Word for word, restate the records that appear below.

_Available data_.

******

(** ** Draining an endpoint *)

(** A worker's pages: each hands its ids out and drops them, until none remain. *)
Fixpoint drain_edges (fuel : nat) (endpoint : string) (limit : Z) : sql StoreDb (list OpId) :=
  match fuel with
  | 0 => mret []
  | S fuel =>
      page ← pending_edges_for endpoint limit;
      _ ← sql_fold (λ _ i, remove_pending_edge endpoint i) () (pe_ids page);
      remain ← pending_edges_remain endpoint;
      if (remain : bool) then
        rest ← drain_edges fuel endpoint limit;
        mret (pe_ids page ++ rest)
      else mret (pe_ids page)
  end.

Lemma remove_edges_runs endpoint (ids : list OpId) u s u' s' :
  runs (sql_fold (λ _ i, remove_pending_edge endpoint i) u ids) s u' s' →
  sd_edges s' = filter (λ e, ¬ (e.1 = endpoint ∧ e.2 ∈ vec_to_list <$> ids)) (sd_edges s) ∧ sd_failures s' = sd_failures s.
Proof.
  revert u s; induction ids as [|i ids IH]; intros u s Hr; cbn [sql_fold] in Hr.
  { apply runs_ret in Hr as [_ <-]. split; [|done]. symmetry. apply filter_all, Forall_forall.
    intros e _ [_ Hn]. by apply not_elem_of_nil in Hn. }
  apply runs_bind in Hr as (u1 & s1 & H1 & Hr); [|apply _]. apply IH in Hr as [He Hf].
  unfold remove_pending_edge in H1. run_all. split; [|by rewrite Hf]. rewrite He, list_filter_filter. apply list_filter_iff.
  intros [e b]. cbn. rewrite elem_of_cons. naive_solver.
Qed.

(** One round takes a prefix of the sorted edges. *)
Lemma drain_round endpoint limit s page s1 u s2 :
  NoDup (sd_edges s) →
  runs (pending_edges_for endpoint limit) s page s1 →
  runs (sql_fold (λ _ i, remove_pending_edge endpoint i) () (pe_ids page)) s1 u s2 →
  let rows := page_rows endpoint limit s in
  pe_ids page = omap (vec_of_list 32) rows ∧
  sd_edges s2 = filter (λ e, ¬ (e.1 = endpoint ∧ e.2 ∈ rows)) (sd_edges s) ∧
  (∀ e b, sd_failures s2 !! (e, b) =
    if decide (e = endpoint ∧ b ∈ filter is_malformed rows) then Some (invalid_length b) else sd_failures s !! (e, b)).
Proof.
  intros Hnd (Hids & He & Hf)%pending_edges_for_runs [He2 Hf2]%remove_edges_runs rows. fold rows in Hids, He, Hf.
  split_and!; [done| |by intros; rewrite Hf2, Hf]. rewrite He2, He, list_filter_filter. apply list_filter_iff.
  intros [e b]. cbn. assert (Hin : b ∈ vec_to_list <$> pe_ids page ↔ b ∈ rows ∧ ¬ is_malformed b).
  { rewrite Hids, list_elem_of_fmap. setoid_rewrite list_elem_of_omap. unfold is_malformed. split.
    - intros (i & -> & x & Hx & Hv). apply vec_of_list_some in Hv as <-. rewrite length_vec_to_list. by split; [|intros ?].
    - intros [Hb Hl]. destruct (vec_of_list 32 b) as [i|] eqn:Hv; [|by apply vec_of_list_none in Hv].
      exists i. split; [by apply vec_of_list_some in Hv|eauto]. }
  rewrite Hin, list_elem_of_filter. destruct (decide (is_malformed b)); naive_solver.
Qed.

******

_Reply to the task_.
(** ** Draining an endpoint *)

(** A worker's pages: each hands its ids out and drops them, until none remain. *)
Fixpoint drain_edges (fuel : nat) (endpoint : string) (limit : Z) : sql StoreDb (list OpId) :=
  match fuel with
  | 0 => mret []
  | S fuel =>
      page ← pending_edges_for endpoint limit;
      _ ← sql_fold (λ _ i, remove_pending_edge endpoint i) () (pe_ids page);
      remain ← pending_edges_remain endpoint;
      if (remain : bool) then
        rest ← drain_edges fuel endpoint limit;
        mret (pe_ids page ++ rest)
      else mret (pe_ids page)
  end.

Lemma remove_edges_runs endpoint (ids : list OpId) u s u' s' :
  runs (sql_fold (λ _ i, remove_pending_edge endpoint i) u ids) s u' s' →
  sd_edges s' = filter (λ e, ¬ (e.1 = endpoint ∧ e.2 ∈ vec_to_list <$> ids)) (sd_edges s) ∧ sd_failures s' = sd_failures s.
Proof.
  revert u s; induction ids as [|i ids IH]; intros u s Hr; cbn [sql_fold] in Hr.
  { apply runs_ret in Hr as [_ <-]. split; [|done]. symmetry. apply filter_all, Forall_forall.
    intros e _ [_ Hn]. by apply not_elem_of_nil in Hn. }
  apply runs_bind in Hr as (u1 & s1 & H1 & Hr); [|apply _]. apply IH in Hr as [He Hf].
  unfold remove_pending_edge in H1. run_all. split; [|by rewrite Hf]. rewrite He, list_filter_filter. apply list_filter_iff.
  intros [e b]. cbn. rewrite elem_of_cons. naive_solver.
Qed.

(** One round takes a prefix of the sorted edges. *)
Lemma drain_round endpoint limit s page s1 u s2 :
  NoDup (sd_edges s) →
  runs (pending_edges_for endpoint limit) s page s1 →
  runs (sql_fold (λ _ i, remove_pending_edge endpoint i) () (pe_ids page)) s1 u s2 →
  let rows := page_rows endpoint limit s in
  pe_ids page = omap (vec_of_list 32) rows ∧
  sd_edges s2 = filter (λ e, ¬ (e.1 = endpoint ∧ e.2 ∈ rows)) (sd_edges s) ∧
  (∀ e b, sd_failures s2 !! (e, b) =
    if decide (e = endpoint ∧ b ∈ filter is_malformed rows) then Some (invalid_length b) else sd_failures s !! (e, b)).
Proof.
  intros Hnd (Hids & He & Hf)%pending_edges_for_runs [He2 Hf2]%remove_edges_runs rows. fold rows in Hids, He, Hf.
  split_and!; [done| |by intros; rewrite Hf2, Hf]. rewrite He2, He, list_filter_filter. apply list_filter_iff.
  intros [e b]. cbn. assert (Hin : b ∈ vec_to_list <$> pe_ids page ↔ b ∈ rows ∧ ¬ is_malformed b).
  { rewrite Hids, list_elem_of_fmap. setoid_rewrite list_elem_of_omap. unfold is_malformed. split.
    - intros (i & -> & x & Hx & Hv). apply vec_of_list_some in Hv as <-. rewrite length_vec_to_list. by split; [|intros ?].
    - intros [Hb Hl]. destruct (vec_of_list 32 b) as [i|] eqn:Hv; [|by apply vec_of_list_none in Hv].
      exists i. split; [by apply vec_of_list_some in Hv|eauto]. }
  rewrite Hin, list_elem_of_filter. destruct (decide (is_malformed b)); naive_solver.
Qed.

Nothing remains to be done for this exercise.